By the end, stupid is ruling everything. One gang decides to hit the big bad, but instead of just shooting, as might happen in the supposedly real world the show pretends to be showing, they monologue. No one is making decisions that approach reality, or sense, or are in any way interesting.

This is a series with a point that matters containing a story that does not matter. Who cares if Luke wins or loses? If Dillard wins it probably is better for Harlem then if she loses. If Cottonmouth had won, well, things would have been about the same, though with less street violence. And Diamondback’s plans pretty much just involve Luke Cage. I suppose the point is displayed there: For Blacks in the city—in America—all the fights and crime change nothing. The police are not your friends. The system is not your friend. White America is not your friend. That’s an important theme, but one that’s hard to make into an interesting story, and Luke Cage doesn’t manage it.

It’s not all bad and I might sound harsh, but mainly because so many are overlooking the show’s many, many problems. Mike Colter is handsome and charismatic. Claire Temple (Rosario Dawson), who is in all four shows, is at her best here. Shades (Theo Rossi), the henchman, is fun and pulled me in whenever he popped up. He’s evil, but somehow he is also likable, which is true of all the best villains. There’s a few nice Black power moments. Method Man’s radio interview is memorable and gets to the heart of the show: a bulletproof Black man.

As for the climax, it is best to forget it.
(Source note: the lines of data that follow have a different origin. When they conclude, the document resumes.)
(** The pump's own turn with a request, if the socket only fails: it goes on
    with it or answers it. *)
Lemma pump_turn s k v i p :
  sends s -> serves s !! k = Some v -> sendg v = Run p -> request p = Some i ->
  exists a s' g c, own a /\ step a s = Some s' /\ serves s' = <[k := set_sendg g v]> (serves s) /\
    rank rank_pump g < rank rank_pump (Run p) /\ receives s' = receives s /\ loop s' = loop s /\ calls s !! i = Some c /\
    ((calls s' = calls s /\ exists q, g = Run q /\ request q = Some i) \/ exists r, calls s' = calls (acknowledge i r c s)).
Proof.
  intros HS Hv Hp Hr. destruct (se_busy _ HS _ _ _ (busy_intro _ _ _ _ _ Hv Hp Hr)) as (c & Hc & _).
  assert (forall s', send_turn k v p s = Some s' -> step (APump k) s = Some s') as Hstep
    by (intros s' Hs; cbn [step]; rewrite Hv; simpl; by rewrite Hp).
  assert (forall r g s', send_turn k v p s = Some s' -> s' = put_serve k (set_sendg g v) (acknowledge i r c s) ->
    serves s' = <[k := set_sendg g v]> (serves s) /\ receives s' = receives s /\ loop s' = loop s /\
    calls s' = calls (acknowledge i r c s)) as Hack by (intros r g s' _ ->; unfold acknowledge; by destruct (waits c)).
  destruct p as [|i'|i' w [|t l]|i'|i' e|i' [e|]]; simpl in Hr; simplify_eq.
  - destruct (send_turn k v (PTaken i) s) as [s'|] eqn:Es; cbn [send_turn] in Es; rewrite Hc in Es; simpl in Es;
      case_bool_decide; simplify_eq.
    + exists (APump k). eexists _, _, c. split; [done|]. split; [by apply Hstep|]. split; [done|]. split; [simpl; lia|].
      do 3 (split; [done|]). left. split; [done|]. by eexists.
    + destruct (Hack RDisconnected (Run PIdle) _ eq_refl eq_refl) as (H1 & H2 & H3 & H4).
      exists (APump k). eexists _, _, c. split; [done|]. split; [by apply Hstep|]. split; [exact H1|]. split; [simpl; lia|].
      do 3 (split; [done|]). right. by exists RDisconnected.
  - exists (APump k). eexists _, _, c. split; [done|]. split; [by apply Hstep|]. split; [done|]. split; [simpl; lia|].
    do 3 (split; [done|]). left. split; [done|]. by eexists.
  - pose proof (Hstep _ ltac:(cbn [send_turn]; rewrite Hc; reflexivity)) as Hs. exists (APump k). eexists _, _, c.
    split; [done|]. split; [exact Hs|]. split; [done|]. split; [destruct (test_fails s k c w t); simpl; lia|].
    do 3 (split; [done|]). left. split; [done|]. eexists. split; [done|]. by destruct (test_fails s k c w t).
  - exists (AWritten k (Some (Sentinel DeadlineExceeded))). eexists _, _, c. split; [done|].
    split; [cbn [step]; rewrite Hv; simpl; unfold write_returns; by rewrite Hp|]. split; [done|]. split; [simpl; lia|].
    do 3 (split; [done|]). left. split; [done|]. by eexists.
  - exists (APump k). eexists _, _, c. split; [done|]. split; [by apply Hstep|]. split; [done|]. split; [simpl; lia|].
    do 3 (split; [done|]). left. split; [done|]. by eexists.
  - pose proof (Hstep _ ltac:(cbn [send_turn]; rewrite Hc; reflexivity)) as Hs.
    destruct (Hack RFailed (Back e) _ ltac:(cbn [send_turn]; rewrite Hc; reflexivity) eq_refl) as (H1 & H2 & H3 & H4).
    exists (APump k). eexists _, _, c. split; [done|]. split; [exact Hs|]. split; [exact H1|]. split; [simpl; lia|].
    do 3 (split; [done|]). right. by exists RFailed.
  - pose proof (Hstep _ ltac:(cbn [send_turn]; rewrite Hc; reflexivity)) as Hs.
    destruct (Hack RNil (Run PIdle) _ ltac:(cbn [send_turn]; rewrite Hc; reflexivity) eq_refl) as (H1 & H2 & H3 & H4).
    exists (APump k). eexists _, _, c. split; [done|]. split; [exact Hs|]. split; [exact H1|]. split; [simpl; lia|].
    do 3 (split; [done|]). right. by exists RNil.
Qed.

Lemma nearer_send k s v :
  sends s -> serves s !! k = Some v -> posted (sendg v) = 0 -> k ∈ ctxs s -> nearer k s.
Proof.
  intros HS Hv Hp Hk. destruct (sendg v) as [p|e| |] eqn:E; try done.
  - destruct (request p) as [i|] eqn:Er.
    + destruct (pump_turn s k v i p HS Hv E Er) as (a & s' & g & c & Ho & Hs & Hsv & Hrk & Hrc & Hlp & Hc & Hcs).
      eapply (nearer_put k s s' a v (set_sendg g v)); try done.
      * rewrite Hlp. unfold rank_serve. simpl. rewrite E. lia.
      * destruct Hcs as [[Hcs _]|[r Hcs]]; [by apply kept_calls|]. rewrite Hcs. by apply kept_acknowledge.
    + destruct p; try done. by_put k s (APump k) v Hv E.
  - by_put k s (AFinish k Sender) v Hv E.
Qed.

(** ** A serve can be brought to its end *)

Lemma nearer_take k s e v l l' :
  loop s = l -> serves s !! k = Some v -> errCh v = e :: l' ->
  (exists l2, loop_turn s = Some (goto l2 (put_serve k (set_errCh l' v) s)) /\ rank_loop l2 < rank_loop l) -> nearer k s.
Proof.
  intros Hl Hv He (l2 & Ht & Hr). eapply (nearer_put k s _ ALoop v); [done|exact Ht|done|done| |done|by apply kept_calls].
  simpl. rewrite Hl. unfold rank_serve. simpl. lia.
Qed.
Luke Cage, like Jessica Jones before it, gets many accolades for doing what other shows haven’t, and should have. But due to that, no one seems to be talking about if it is actually good at what it is doing. Well, when you are starving, then bread and water is a feast. When pop culture is where it should be with regard to race, Luke Cage will be seen as tasteless and chewy, but for the moment, it’s a feast.